The attack on Iraq is generally supported by a mere 21 % of Czech citizens, while 72 % disagree with it. Support for the attack without the mandate of the Security Council of the UN is even lower. In such a case, 10 % of respondents expressed their agreement with the attack, 83 % were against. Only 18 % of people think that the attack on Iraq will bring positive effects in relation to suppressing international terrorism, on the other hand 70 % are of the opinion that the war will not contribute to fighting world terrorism in any way.
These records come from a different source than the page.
(* ===== verification/VideoJobs.v ===== *)
(** * Video jobs: the rows of [gateway_async_jobs] and the queries over them
    ([internal/gateway/db/videojobs.sql.go])

    A job outlives the request that created it.  What the caller sees ([Life]) and
    what the money did ([Money]) are separate columns; every statement that moves
    either carries its own guard, and answers how many rows it touched. *)
From S2P Require Import Prelude GoStr Rational PriceTable Pricing UnitPricing Surfaces Usage.
From S2P Require Import BreakerStore Catalog Errors Guard Billing Rotation Ledger Envelope.

Open Scope Z_scope.

(** ** Rows *)

(** [gateway_async_jobs.status]; a poll answers one of the first five. *)
Inductive JobStatus :=
  | StatusQueued | StatusInProgress | StatusCompleted | StatusFailed | StatusCanceled | StatusExpired.
Inductive SettlementState := Held | Protected | Settled | Voided | Orphaned.

#[export] Instance JobStatus_eq_dec : EqDecision JobStatus.
Proof. solve_decision. Defined.
#[export] Instance SettlementState_eq_dec : EqDecision SettlementState.
Proof. solve_decision. Defined.

Definition Terminal (s : JobStatus) : bool :=
  match s with StatusCompleted | StatusFailed | StatusCanceled => true | _ => false end.

(** [status IN ('queued', 'in_progress')]. *)
Definition running (s : JobStatus) : bool :=
  match s with StatusQueued | StatusInProgress => true | _ => false end.

Record unitRow := mkUnitQuantity { un_Unit : string; un_Quantity : Z }.

(** The columns written once, at creation. *)
Record JobSpec := mkSpec {
  js_ID : string;
  js_OrgID : uuid;
  js_ApiKeyID : uuid;
  js_RequestID : string;
  js_IdempotencyKey : string;
  js_RequestFingerprint : string;
  js_ModelSlug : string;
  js_Byok : bool;
  js_BillingUnits : list unitRow;
  js_HoldID : uuid;
  js_HoldNano : Z;
  js_ChargedCurrency : string;
  js_PricingSnapshot : videoPricingSnapshot;
  js_MaxJobSeconds : Z;
  js_EndUserID : string;
  js_CreatedAt : Z;
  js_ExpiresAt : Z;
}.

(** The pin: NULL once what it referred to was deleted. *)
Record Pin := mkPin {
  jn_RouteID : uuid; jn_ProviderID : uuid; jn_ProviderKeyID : uuid; jn_OrgProviderKeyID : uuid;
}.

Record Life := mkLife {
  jl_Status : JobStatus;
  jl_UpstreamID : string;
  jl_UpstreamStatus : string;
  jl_Progress : Z;
  jl_ErrorCode : string;
  jl_ErrorMessage : string;
  jl_SubmittedAt : option Z;
  jl_TerminalAt : option Z;
}.

Record JobMoney := mkMoney {
  jm_State : SettlementState; jm_ChargedNano : Z; jm_HoldExpiresAt : option Z;
}.
Record Polls := mkPolls { jp_Attempts : Z; jp_NotFound : Z; jp_NextPollAt : option Z }.
Record Film := mkFilm { ja_UpstreamRef : string; ja_Key : string; ja_Bytes : Z; ja_ContentType : string }.

Record Job := mkJob {
  j_spec : JobSpec; j_pin : Pin; j_life : Life; j_money : JobMoney; j_polls : Polls; j_film : Film;
}.

Definition j_ID (j : Job) : string := js_ID (j_spec j).
Definition j_Status (j : Job) : JobStatus := jl_Status (j_life j).
Definition j_State (j : Job) : SettlementState := jm_State (j_money j).

Definition with_life (j : Job) (l : Life) : Job :=
  mkJob (j_spec j) (j_pin j) l (j_money j) (j_polls j) (j_film j).
Definition with_money (j : Job) (m : JobMoney) : Job :=
  mkJob (j_spec j) (j_pin j) (j_life j) m (j_polls j) (j_film j).
Definition with_polls (j : Job) (p : Polls) : Job :=
  mkJob (j_spec j) (j_pin j) (j_life j) (j_money j) p (j_film j).
Definition with_film (j : Job) (a : Film) : Job :=
  mkJob (j_spec j) (j_pin j) (j_life j) (j_money j) (j_polls j) a.
Definition with_pin (j : Job) (n : Pin) : Job :=
  mkJob (j_spec j) n (j_life j) (j_money j) (j_polls j) (j_film j).

(** A normalised status reading ([video.Poll]). *)
Record Poll := mkPoll {
  po_Status : JobStatus;
  po_UpstreamStatus : string;
  po_Progress : Z;
  po_ErrorCode : string;
  po_ErrorMessage : string;
  po_NotFound : bool;
  po_ArtifactRef : string;
  po_ContentType : string;
}.
Definition no_poll (s : JobStatus) (upstreamStatus code message : string) : Poll :=
  mkPoll s upstreamStatus 0 code message false "" "".

(** ** Queries *)

Abbreviation Jobs := (gmap string Job).
Implicit Types (jobs : Jobs) (id : string).

(** [UPDATE ... WHERE id = $1 AND ...]: the rows touched and the table. *)
Definition update_job (f : Job -> option Job) id jobs : Z * Jobs :=
  match jobs !! id ≫= f with Some j => (1, <[id := j]> jobs) | None => (0, jobs) end.

Definition rescheduled (j : Job) (at_ : option Z) : Job :=
  with_polls j (mkPolls (jp_Attempts (j_polls j)) (jp_NotFound (j_polls j)) at_).

Definition MarkVideoJobTerminal (now : Z) (status : JobStatus) (p : Poll) : string -> Jobs -> Z * Jobs :=
  update_job (fun j =>
    if running (j_Status j)
    then
      let l := j_life j in
      let a := j_film j in
      Some (rescheduled (with_film
        (with_life j (mkLife status (jl_UpstreamID l) (po_UpstreamStatus p)
           (if bool_decide (status = StatusCompleted) then 100 else jl_Progress l)
           (po_ErrorCode p) (po_ErrorMessage p) (jl_SubmittedAt l) (Some now)))
        (mkFilm (po_ArtifactRef p) (ja_Key a) (ja_Bytes a) (ja_ContentType a))) None)
    else None).

Definition SettleVideoJob (charged : Z) : string -> Jobs -> Z * Jobs :=
  update_job (fun j =>
    match j_State j with
    | Held | Protected | Orphaned =>
        Some (with_money j (mkMoney Settled charged (jm_HoldExpiresAt (j_money j))))
    | _ => None
    end).

Definition VoidVideoJob : string -> Jobs -> Z * Jobs :=
  update_job (fun j =>
    match j_State j with
    | Held | Protected => Some (with_money j (mkMoney Voided 0 (jm_HoldExpiresAt (j_money j))))
    | _ => None
    end).

Definition ProtectVideoJobHold : string -> Jobs -> Z * Jobs :=
  update_job (fun j =>
    match j_State j with
    | Held => Some (with_money j (mkMoney Protected (jm_ChargedNano (j_money j)) None))
    | _ => None
    end).

Definition OrphanVideoJobHold : string -> Jobs -> Z * Jobs :=
  update_job (fun j =>
    match j_State j with
    | Held | Protected =>
        Some (with_money j (mkMoney Orphaned (jm_ChargedNano (j_money j)) (jm_HoldExpiresAt (j_money j))))
    | _ => None
    end).

Definition MarkVideoJobProgress (now : Z) (status : JobStatus) (upstreamStatus : string)
    (progress pollAfter : Z) : string -> Jobs -> Z * Jobs :=
  update_job (fun j =>
    if running (j_Status j)
    then
      let l := j_life j in
      Some (rescheduled (with_life j (mkLife status (jl_UpstreamID l) upstreamStatus progress
              (jl_ErrorCode l) (jl_ErrorMessage l) (jl_SubmittedAt l) (jl_TerminalAt l)))
            (Some (now + pollAfter)))
    else None).

(** No guard on the status. *)
Definition MarkVideoJobSubmitted (now : Z) (upstreamID : string) (pollAfter : Z) :
    string -> Jobs -> Z * Jobs :=
  update_job (fun j =>
    let l := j_life j in
    Some (rescheduled (with_life j (mkLife StatusInProgress upstreamID "submitted" (jl_Progress l)
            (jl_ErrorCode l) (jl_ErrorMessage l) (Some now) (jl_TerminalAt l)))
          (Some (now + pollAfter)))).

(** The count after the increment, of the row it finds. *)
Definition MarkVideoJobNotFound (now pollAfter : Z) id jobs : option Z * Jobs :=
  match jobs !! id with
  | None => (None, jobs)
  | Some j =>
      let n := jp_NotFound (j_polls j) + 1 in
      (Some n, <[id := with_polls j (mkPolls (jp_Attempts (j_polls j)) n (Some (now + pollAfter)))]> jobs)
  end.

Definition RecordVideoJobArtifact (key : string) (bytes : Z) (contentType : string) :
    string -> Jobs -> Z * Jobs :=
  update_job (fun j => Some (with_film j (mkFilm (ja_UpstreamRef (j_film j)) key bytes contentType))).

Definition ClearVideoJobArtifact : string -> Jobs -> Z * Jobs :=
  update_job (fun j => Some (with_film j (mkFilm (ja_UpstreamRef (j_film j)) "" 0 ""))).

Definition DeleteVideoJob id jobs : Jobs := delete id jobs.

(** [org_id = $2]: NULL equals nothing. *)
Definition same_org (a b : uuid) : bool :=
  match a, b with Some a, Some b => bool_decide (a = b) | _, _ => false end.

Definition GetVideoJob id (orgID : uuid) jobs : option Job :=
  match jobs !! id with
  | Some j => if same_org (js_OrgID (j_spec j)) orgID then Some j else None
  | None => None
  end.

Definition GetVideoJobByIdempotencyKey (orgID : uuid) (key : string) jobs : option Job :=
  List.find (fun j => same_org (js_OrgID (j_spec j)) orgID
                      && bool_decide (js_IdempotencyKey (j_spec j) = key))
    (map_to_list jobs).*2.

(** The two unique constraints an insert meets: [request_id], and
    [(org_id, kind, idempotency_key)]. *)
Definition conflicts (s : JobSpec) (j : Job) : bool :=
  bool_decide (js_RequestID (j_spec j) = js_RequestID s)
  || same_org (js_OrgID (j_spec j)) (js_OrgID s)
     && bool_decide (js_IdempotencyKey (j_spec j) = js_IdempotencyKey s).

(** A fresh identifier, [queued], [held], due at once. *)
Definition created (s : JobSpec) (pin : Pin) (holdExpiresAt now : Z) : Job :=
  mkJob s pin (mkLife StatusQueued "" "" 0 "" "" None None) (mkMoney Held 0 (Some holdExpiresAt))
    (mkPolls 0 0 (Some now)) (mkFilm "" "" 0 "").

(** The row's [CHECK]s. *)
Definition row_checks (s : JobSpec) (pin : Pin) : bool :=
  (0 <=? js_HoldNano s) && (0 <? js_MaxJobSeconds s)
  && negb (bool_decide (is_Some (jn_ProviderKeyID pin)) && bool_decide (is_Some (jn_OrgProviderKeyID pin))).

Definition CreateVideoJob (s : JobSpec) (pin : Pin) (holdExpiresAt now : Z) jobs : option (Job * Jobs) :=
  if negb (row_checks s pin) || existsb (conflicts s) (map_to_list jobs).*2 then None
  else let j := created s pin holdExpiresAt now in Some (j, <[js_ID s := j]> jobs).

(** *** Scans *)

Definition videoClaimBatch : nat := 50.
Definition pollLease : Z := 90 * Second.

Definition due (now : Z) (j : Job) : bool :=
  running (j_Status j)
  && match jp_NextPollAt (j_polls j) with Some t => t <=? now | None => false end.

Definition by_due (a b : Job) : comparison :=
  Z.compare (default 0 (jp_NextPollAt (j_polls a))) (default 0 (jp_NextPollAt (j_polls b))).

Definition claimed (now lease : Z) (j : Job) : Job :=
  with_polls j (mkPolls (jp_Attempts (j_polls j) + 1) (jp_NotFound (j_polls j)) (Some (now + lease))).

(** [ClaimDueVideoJobs]: the rows as updated, and the table. *)
Definition ClaimDueVideoJobs (now lease : Z) (lim : nat) jobs : list Job * Jobs :=
  let batch := map (claimed now lease)
    (firstn lim (SortFunc by_due (List.filter (due now) (map_to_list jobs).*2))) in
  (batch, fold_left (fun jobs j => <[j_ID j := j]> jobs) batch jobs).

Definition unsubmitted (now olderThan : Z) (j : Job) : bool :=
  bool_decide (j_Status j = StatusQueued) && bool_decide (jl_UpstreamID (j_life j) = ""%string)
  && negb (bool_decide (is_Some (jl_SubmittedAt (j_life j))))
  && (js_CreatedAt (j_spec j) <? now - olderThan).

Definition stale (now : Z) (j : Job) : bool :=
  running (j_Status j) && (js_CreatedAt (j_spec j) <? now - js_MaxJobSeconds (j_spec j) * 2 * Second).

Definition expired (now : Z) (j : Job) : bool := js_ExpiresAt (j_spec j) <=? now.

(** [SELECT ... LIMIT] without [ORDER BY]: the server picks the order. *)
Definition scan (order : list Job -> list Job) (p : Job -> bool) (lim : nat) jobs : list Job :=
  firstn lim (order (List.filter p (map_to_list jobs).*2)).

(** [CountStuckMoneyJobs]: ended, the money not moved. *)
Definition stuck (j : Job) : bool :=
  match j_State j with Held | Protected => negb (running (j_Status j)) | _ => false end.
Definition CountStuckMoneyJobs jobs : Z := length_z (List.filter stuck (map_to_list jobs).*2).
More than four fifths of people in the CZ (82 %) think that the US in their foreign policy prioritize their own power and economic interests, and almost three quarters believe they do not take into consideration the opinion of the world community. According to less than three fifths of citizens (57 %) the current foreign policy of the US represents a threat to today’s world, while only about three people out of ten (31 %) have the opposite opinion. Czech society is relatively significantly divided in opinion on whether or not the United States in their foreign policy try to ensure stability and peace in the world or if they stand up for the defence of freedom, democracy and human rights or not. While for the latter thesis there is a slight prevalence of agreement (at the ratio of 48 % to 42 %), in the former case there are a little more of those that disagree (49 %) than those people who think that the US tries to install stability and peace in the world (44 %). The opinion that in relation to undemocratic regimes the Unites States is entitled to use military force is shared by one fifth of Czech citizens (20 %), whereas seven people out of ten (71 %) oppose it. The results of the survey have clearly shown the existence of a very strong tie between the opinions on American foreign policy and the attitude towards the attack on Iraq.